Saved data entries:

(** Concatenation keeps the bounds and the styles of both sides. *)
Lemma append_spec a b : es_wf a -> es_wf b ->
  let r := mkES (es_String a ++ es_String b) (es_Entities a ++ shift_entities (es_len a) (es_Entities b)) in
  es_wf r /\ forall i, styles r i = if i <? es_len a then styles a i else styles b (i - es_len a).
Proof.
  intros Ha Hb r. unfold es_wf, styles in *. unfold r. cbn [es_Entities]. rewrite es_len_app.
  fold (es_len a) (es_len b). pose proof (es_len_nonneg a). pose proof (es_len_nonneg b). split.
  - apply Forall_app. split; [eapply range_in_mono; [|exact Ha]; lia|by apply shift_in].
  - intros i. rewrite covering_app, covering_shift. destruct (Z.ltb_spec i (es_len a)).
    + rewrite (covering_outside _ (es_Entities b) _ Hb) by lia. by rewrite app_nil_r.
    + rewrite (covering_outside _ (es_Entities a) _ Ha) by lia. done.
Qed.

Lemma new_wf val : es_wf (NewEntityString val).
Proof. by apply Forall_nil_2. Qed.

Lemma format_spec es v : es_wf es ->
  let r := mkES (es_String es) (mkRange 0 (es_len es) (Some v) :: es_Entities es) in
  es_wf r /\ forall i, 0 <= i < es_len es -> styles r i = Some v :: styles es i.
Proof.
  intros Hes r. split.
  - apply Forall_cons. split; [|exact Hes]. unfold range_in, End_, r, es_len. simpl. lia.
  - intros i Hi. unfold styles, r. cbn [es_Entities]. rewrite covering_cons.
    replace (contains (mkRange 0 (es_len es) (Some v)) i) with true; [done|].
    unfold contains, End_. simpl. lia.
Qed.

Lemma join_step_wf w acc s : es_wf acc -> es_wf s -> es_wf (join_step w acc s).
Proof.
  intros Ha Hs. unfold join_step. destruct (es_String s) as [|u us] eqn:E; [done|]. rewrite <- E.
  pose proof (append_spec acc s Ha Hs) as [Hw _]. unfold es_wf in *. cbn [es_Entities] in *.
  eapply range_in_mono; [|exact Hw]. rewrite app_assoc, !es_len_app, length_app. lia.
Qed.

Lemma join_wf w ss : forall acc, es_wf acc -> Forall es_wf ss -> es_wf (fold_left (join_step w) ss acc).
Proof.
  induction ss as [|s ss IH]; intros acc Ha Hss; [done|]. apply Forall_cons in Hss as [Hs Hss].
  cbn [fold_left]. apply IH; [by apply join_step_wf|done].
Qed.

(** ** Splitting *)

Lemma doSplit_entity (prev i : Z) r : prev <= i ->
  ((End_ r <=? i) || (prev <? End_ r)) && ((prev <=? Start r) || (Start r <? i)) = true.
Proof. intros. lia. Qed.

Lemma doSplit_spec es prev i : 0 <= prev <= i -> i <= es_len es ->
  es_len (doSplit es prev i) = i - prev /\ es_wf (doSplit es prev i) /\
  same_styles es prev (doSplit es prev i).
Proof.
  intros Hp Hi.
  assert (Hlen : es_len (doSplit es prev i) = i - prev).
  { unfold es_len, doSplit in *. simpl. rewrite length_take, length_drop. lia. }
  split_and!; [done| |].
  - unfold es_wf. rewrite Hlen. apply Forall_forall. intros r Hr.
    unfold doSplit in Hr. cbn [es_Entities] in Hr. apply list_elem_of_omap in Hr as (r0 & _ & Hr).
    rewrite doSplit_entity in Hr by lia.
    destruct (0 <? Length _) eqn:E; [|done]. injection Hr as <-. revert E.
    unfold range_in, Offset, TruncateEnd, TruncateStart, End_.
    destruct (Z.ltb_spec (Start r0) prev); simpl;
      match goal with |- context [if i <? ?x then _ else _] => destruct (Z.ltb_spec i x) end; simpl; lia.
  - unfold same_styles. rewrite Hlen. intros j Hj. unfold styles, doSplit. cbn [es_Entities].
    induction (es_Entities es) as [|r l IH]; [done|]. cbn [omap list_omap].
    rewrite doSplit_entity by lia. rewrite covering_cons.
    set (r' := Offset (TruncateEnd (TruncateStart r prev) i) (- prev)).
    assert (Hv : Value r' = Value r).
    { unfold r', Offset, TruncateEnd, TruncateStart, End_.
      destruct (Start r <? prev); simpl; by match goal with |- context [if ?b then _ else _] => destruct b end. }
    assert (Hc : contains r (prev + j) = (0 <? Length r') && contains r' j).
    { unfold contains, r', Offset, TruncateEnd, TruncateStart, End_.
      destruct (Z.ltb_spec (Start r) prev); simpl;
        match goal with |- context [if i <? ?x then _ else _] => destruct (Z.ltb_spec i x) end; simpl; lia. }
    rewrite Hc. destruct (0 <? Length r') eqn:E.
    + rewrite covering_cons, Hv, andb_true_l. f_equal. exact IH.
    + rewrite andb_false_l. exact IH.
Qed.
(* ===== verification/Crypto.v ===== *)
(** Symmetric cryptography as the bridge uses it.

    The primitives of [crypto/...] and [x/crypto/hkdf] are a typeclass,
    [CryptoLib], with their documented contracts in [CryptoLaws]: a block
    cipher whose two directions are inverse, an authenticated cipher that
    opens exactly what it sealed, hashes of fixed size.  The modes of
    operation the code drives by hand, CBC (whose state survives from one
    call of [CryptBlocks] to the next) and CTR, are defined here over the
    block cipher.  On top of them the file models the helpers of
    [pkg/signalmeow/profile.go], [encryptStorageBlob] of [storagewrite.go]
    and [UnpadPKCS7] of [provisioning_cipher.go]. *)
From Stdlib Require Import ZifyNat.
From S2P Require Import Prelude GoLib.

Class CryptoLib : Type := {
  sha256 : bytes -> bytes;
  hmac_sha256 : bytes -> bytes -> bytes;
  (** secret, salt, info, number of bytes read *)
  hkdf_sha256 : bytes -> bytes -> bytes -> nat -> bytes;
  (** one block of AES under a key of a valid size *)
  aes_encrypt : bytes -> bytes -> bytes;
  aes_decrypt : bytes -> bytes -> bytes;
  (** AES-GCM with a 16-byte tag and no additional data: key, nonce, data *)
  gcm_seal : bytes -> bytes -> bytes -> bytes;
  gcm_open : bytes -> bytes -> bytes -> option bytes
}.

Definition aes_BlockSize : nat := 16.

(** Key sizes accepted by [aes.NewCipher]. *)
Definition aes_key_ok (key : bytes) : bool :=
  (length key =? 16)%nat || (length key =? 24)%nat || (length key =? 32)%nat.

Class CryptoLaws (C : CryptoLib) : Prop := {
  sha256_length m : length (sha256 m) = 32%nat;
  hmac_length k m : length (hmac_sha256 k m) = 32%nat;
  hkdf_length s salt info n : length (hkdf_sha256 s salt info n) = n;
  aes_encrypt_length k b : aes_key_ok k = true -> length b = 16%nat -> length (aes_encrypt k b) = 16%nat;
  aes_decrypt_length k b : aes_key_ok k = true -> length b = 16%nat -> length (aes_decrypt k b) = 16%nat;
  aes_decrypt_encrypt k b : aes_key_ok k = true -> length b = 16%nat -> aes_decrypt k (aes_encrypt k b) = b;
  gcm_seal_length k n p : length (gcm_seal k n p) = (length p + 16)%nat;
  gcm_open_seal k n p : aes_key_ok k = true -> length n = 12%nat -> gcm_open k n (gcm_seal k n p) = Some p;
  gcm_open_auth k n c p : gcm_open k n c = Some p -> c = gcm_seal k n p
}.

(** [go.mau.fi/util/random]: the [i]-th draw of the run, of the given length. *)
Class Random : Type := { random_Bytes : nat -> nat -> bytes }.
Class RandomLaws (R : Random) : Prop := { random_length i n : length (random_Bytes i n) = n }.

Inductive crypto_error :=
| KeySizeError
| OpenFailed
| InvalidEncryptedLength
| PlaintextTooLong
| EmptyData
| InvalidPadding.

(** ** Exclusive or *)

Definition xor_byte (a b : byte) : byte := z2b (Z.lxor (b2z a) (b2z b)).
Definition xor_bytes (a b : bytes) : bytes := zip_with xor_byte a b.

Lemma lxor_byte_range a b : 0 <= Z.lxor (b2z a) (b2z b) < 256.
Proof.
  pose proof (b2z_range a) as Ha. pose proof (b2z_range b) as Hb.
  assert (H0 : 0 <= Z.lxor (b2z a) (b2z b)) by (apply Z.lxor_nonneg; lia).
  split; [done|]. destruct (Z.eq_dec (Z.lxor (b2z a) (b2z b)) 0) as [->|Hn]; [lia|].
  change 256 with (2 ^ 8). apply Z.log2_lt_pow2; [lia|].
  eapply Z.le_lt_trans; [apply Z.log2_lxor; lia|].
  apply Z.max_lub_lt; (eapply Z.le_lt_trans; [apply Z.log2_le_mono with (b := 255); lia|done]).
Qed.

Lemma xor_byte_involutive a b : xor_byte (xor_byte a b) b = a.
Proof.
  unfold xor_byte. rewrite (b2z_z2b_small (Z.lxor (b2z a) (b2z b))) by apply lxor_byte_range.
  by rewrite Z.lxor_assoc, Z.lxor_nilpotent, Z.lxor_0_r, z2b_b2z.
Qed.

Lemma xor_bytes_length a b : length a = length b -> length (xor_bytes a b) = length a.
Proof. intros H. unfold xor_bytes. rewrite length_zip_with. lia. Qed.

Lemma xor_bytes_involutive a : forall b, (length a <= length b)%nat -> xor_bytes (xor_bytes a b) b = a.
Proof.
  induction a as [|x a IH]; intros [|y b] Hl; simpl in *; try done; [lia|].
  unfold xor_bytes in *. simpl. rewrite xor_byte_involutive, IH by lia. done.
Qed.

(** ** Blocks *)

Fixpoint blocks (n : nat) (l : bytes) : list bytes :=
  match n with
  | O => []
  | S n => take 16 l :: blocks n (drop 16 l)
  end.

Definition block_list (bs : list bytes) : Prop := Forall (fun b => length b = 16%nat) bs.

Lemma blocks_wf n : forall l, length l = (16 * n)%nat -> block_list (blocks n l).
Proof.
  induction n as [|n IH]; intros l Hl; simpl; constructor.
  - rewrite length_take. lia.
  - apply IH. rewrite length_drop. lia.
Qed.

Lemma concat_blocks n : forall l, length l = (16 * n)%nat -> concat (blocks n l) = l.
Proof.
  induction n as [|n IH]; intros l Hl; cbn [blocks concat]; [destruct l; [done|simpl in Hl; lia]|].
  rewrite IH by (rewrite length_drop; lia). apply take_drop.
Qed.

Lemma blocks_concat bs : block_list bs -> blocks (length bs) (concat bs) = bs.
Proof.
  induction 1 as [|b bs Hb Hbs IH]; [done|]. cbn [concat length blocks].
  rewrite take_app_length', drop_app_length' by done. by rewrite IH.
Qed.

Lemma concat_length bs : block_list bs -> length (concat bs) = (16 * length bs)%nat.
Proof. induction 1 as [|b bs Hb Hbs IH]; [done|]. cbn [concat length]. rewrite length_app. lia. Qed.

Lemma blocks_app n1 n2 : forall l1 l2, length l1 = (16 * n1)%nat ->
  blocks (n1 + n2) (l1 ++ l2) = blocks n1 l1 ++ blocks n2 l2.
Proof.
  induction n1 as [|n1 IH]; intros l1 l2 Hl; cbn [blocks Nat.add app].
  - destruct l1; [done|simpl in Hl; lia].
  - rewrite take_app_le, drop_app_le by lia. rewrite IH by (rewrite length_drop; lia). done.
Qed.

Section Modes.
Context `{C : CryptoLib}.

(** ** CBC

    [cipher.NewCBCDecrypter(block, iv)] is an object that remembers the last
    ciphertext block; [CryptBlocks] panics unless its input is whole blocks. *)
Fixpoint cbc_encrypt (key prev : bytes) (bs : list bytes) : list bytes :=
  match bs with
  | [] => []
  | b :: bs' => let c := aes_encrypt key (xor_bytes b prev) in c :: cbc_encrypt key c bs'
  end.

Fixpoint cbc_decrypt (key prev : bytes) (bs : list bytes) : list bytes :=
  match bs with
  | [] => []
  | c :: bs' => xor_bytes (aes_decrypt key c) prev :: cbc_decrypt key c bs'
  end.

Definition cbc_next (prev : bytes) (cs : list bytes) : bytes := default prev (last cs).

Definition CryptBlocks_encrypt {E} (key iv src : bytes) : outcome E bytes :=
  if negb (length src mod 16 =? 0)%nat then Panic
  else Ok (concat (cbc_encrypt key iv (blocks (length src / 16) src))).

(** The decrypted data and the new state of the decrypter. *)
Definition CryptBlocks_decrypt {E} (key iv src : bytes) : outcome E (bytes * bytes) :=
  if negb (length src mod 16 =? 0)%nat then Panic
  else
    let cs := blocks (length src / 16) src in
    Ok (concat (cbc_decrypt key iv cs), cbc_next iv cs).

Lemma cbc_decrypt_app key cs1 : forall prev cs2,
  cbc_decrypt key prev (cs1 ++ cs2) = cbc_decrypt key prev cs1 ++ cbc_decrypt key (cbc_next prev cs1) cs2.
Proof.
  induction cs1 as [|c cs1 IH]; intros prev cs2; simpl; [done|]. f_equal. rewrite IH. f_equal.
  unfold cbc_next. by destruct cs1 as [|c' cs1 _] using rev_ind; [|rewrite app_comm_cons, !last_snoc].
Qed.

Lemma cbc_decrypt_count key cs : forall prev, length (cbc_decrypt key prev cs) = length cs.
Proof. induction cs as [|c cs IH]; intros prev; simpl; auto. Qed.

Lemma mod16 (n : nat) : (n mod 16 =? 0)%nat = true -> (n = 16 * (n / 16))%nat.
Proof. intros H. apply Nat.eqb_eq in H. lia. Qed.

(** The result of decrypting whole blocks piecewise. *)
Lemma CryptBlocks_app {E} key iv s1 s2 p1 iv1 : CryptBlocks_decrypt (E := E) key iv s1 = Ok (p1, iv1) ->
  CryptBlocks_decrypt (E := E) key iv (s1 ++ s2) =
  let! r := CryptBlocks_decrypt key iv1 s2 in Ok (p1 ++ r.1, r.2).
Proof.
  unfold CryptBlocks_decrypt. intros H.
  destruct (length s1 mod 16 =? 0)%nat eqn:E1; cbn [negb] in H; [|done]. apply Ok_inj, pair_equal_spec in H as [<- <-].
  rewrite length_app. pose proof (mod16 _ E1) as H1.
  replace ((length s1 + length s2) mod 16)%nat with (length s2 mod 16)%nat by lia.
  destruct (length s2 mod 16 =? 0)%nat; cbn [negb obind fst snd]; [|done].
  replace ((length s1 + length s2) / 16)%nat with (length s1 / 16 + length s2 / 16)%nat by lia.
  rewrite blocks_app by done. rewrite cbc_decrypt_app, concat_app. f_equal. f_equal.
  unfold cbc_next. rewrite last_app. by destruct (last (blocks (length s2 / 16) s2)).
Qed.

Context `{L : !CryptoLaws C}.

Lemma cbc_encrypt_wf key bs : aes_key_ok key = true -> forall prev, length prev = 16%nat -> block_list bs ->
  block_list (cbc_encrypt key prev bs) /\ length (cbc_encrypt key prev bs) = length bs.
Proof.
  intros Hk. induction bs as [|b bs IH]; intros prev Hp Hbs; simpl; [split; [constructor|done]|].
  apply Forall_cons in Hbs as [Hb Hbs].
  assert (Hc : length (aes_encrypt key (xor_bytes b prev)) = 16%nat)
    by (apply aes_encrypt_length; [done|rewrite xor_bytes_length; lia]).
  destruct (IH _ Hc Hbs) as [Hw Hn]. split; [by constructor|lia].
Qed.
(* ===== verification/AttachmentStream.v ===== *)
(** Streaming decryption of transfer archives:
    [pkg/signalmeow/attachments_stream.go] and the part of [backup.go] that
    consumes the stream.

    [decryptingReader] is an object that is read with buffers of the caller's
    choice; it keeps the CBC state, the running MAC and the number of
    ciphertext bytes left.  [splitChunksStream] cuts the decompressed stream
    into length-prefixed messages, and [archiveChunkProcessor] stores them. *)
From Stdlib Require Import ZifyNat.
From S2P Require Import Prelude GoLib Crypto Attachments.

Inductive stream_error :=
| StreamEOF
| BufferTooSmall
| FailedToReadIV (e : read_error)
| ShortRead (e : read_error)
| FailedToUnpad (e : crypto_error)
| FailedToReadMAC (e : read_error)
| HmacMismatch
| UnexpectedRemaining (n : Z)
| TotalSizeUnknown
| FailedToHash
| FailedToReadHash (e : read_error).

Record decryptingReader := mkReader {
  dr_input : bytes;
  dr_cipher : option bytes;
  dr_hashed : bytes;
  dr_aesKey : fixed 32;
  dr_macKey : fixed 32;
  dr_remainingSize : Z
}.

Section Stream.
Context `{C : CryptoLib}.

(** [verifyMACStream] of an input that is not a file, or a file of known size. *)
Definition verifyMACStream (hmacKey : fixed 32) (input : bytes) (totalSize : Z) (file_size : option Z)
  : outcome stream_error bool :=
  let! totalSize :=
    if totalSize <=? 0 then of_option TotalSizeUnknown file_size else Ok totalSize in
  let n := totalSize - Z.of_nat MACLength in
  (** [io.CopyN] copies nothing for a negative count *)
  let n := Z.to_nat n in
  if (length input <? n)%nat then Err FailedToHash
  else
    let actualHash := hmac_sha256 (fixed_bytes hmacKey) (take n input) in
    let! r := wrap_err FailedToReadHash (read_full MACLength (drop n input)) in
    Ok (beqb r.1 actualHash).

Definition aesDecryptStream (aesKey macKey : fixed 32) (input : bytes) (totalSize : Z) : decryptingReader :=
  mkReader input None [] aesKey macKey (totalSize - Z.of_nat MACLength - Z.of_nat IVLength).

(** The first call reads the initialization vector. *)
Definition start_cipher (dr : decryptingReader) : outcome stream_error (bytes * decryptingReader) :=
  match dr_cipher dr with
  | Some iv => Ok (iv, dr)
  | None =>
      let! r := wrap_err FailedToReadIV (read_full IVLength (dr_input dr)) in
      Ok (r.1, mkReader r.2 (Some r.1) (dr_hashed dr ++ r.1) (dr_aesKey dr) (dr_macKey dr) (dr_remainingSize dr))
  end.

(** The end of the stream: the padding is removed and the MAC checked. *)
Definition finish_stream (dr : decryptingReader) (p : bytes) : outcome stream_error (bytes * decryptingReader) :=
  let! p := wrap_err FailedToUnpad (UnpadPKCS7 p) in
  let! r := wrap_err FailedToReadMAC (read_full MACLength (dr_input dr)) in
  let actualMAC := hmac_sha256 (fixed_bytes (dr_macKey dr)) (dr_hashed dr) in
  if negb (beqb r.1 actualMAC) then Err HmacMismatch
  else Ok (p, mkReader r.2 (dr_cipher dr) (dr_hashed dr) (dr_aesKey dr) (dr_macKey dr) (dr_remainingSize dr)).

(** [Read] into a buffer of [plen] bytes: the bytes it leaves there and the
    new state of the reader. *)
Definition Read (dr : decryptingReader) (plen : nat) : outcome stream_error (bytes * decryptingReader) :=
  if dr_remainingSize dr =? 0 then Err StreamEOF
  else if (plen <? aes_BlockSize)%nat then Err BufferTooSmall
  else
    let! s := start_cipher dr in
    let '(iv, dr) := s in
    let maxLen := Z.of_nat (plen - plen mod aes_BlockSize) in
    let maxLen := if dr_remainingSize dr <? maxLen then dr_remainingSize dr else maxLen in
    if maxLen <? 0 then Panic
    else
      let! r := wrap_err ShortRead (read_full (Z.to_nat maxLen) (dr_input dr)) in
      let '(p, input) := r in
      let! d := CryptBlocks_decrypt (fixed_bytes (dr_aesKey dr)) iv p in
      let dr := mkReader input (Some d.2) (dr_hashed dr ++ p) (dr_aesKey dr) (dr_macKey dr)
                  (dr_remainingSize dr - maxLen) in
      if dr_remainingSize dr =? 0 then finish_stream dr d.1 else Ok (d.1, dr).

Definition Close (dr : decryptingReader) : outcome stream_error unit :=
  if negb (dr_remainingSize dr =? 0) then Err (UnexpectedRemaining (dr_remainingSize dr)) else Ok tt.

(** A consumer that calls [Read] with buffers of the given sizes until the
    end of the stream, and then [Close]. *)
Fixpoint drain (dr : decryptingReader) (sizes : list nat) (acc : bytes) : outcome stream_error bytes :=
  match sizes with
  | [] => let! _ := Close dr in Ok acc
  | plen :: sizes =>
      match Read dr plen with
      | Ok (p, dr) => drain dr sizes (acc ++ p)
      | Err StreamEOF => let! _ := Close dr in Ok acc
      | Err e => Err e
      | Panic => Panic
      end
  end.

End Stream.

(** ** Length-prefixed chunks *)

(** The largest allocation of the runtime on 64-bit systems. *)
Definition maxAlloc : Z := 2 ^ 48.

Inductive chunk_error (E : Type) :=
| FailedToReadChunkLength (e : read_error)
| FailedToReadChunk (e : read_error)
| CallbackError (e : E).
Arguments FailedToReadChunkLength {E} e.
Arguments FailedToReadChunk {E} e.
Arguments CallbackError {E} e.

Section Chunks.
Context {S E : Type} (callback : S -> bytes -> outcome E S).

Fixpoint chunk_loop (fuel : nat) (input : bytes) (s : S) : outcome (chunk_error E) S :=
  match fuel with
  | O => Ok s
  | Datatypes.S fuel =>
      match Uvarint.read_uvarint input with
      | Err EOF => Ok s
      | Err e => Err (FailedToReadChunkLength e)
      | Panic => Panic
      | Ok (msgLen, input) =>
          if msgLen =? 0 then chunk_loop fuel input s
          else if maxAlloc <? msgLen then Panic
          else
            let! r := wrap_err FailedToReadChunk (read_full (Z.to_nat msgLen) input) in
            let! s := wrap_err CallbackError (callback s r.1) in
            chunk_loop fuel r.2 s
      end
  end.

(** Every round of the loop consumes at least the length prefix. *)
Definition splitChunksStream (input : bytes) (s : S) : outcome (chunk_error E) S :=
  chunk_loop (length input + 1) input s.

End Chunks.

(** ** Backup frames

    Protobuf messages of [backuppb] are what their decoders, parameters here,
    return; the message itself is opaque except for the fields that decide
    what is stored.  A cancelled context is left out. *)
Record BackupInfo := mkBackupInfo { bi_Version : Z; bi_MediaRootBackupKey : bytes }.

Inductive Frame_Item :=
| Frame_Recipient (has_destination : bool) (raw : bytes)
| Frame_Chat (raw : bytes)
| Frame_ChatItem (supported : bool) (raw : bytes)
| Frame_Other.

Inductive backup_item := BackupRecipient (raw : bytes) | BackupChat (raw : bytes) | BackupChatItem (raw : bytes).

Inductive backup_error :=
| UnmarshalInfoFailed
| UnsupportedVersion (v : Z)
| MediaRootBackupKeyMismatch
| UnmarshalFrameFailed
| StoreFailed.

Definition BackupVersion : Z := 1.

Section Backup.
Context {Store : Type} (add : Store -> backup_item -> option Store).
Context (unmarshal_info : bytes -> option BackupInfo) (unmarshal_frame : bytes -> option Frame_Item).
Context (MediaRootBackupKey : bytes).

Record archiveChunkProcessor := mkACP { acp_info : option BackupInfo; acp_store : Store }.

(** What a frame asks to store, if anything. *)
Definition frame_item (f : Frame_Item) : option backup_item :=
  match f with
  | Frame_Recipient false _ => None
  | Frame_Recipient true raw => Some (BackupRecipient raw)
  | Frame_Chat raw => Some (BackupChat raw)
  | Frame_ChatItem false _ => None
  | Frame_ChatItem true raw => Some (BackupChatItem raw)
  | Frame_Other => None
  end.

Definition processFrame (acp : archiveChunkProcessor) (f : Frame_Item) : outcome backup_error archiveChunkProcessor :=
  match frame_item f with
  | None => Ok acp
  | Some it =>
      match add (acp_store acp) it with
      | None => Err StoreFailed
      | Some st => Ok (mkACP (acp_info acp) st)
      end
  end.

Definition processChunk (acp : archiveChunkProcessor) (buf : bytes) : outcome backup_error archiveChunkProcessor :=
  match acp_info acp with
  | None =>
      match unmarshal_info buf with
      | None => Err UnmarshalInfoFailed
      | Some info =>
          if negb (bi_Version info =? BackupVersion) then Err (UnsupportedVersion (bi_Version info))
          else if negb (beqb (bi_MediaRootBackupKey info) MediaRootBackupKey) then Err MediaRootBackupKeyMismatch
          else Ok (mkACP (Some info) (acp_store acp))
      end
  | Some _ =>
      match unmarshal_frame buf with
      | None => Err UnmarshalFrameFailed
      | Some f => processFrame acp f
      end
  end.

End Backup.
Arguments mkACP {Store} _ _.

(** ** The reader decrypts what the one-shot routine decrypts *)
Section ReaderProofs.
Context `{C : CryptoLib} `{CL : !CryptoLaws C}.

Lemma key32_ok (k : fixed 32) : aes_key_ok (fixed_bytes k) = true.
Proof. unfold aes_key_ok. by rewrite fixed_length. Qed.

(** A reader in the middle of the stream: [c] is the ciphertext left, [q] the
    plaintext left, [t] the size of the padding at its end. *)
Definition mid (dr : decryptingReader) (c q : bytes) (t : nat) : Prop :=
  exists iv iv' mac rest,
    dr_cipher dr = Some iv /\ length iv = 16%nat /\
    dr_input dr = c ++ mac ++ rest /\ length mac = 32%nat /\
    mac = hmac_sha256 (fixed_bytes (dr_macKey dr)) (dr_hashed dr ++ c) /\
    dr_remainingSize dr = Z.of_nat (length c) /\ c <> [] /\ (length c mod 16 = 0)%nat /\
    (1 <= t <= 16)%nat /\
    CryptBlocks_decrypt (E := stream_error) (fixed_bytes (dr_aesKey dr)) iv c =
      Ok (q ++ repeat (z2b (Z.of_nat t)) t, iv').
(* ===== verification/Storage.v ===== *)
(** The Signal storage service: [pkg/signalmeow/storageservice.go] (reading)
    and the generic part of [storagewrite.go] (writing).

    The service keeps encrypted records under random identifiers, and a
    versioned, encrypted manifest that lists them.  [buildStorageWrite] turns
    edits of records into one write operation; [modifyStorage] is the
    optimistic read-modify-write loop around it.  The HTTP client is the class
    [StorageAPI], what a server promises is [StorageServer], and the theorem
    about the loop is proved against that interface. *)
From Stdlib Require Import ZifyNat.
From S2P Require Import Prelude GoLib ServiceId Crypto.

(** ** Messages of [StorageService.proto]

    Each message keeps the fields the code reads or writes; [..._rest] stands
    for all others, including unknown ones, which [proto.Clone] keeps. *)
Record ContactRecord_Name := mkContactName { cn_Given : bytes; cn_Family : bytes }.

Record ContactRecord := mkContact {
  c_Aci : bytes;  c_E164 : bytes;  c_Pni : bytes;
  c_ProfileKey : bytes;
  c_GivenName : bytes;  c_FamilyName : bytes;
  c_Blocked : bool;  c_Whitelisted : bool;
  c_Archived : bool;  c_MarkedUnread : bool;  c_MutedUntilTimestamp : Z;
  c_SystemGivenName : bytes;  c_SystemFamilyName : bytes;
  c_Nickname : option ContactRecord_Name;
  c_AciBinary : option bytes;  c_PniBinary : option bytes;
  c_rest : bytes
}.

**What is being asked:** Your answer should hold exactly the lines from the one containing "(** The Signal" through the end of the entries above, and nothing else.

**Answer:**
(** The Signal storage service: [pkg/signalmeow/storageservice.go] (reading)
    and the generic part of [storagewrite.go] (writing).

    The service keeps encrypted records under random identifiers, and a
    versioned, encrypted manifest that lists them.  [buildStorageWrite] turns
    edits of records into one write operation; [modifyStorage] is the
    optimistic read-modify-write loop around it.  The HTTP client is the class
    [StorageAPI], what a server promises is [StorageServer], and the theorem
    about the loop is proved against that interface. *)
From Stdlib Require Import ZifyNat.
From S2P Require Import Prelude GoLib ServiceId Crypto.

(** ** Messages of [StorageService.proto]

    Each message keeps the fields the code reads or writes; [..._rest] stands
    for all others, including unknown ones, which [proto.Clone] keeps. *)
Record ContactRecord_Name := mkContactName { cn_Given : bytes; cn_Family : bytes }.

Record ContactRecord := mkContact {
  c_Aci : bytes;  c_E164 : bytes;  c_Pni : bytes;
  c_ProfileKey : bytes;
  c_GivenName : bytes;  c_FamilyName : bytes;
  c_Blocked : bool;  c_Whitelisted : bool;
  c_Archived : bool;  c_MarkedUnread : bool;  c_MutedUntilTimestamp : Z;
  c_SystemGivenName : bytes;  c_SystemFamilyName : bytes;
  c_Nickname : option ContactRecord_Name;
  c_AciBinary : option bytes;  c_PniBinary : option bytes;
  c_rest : bytes
}.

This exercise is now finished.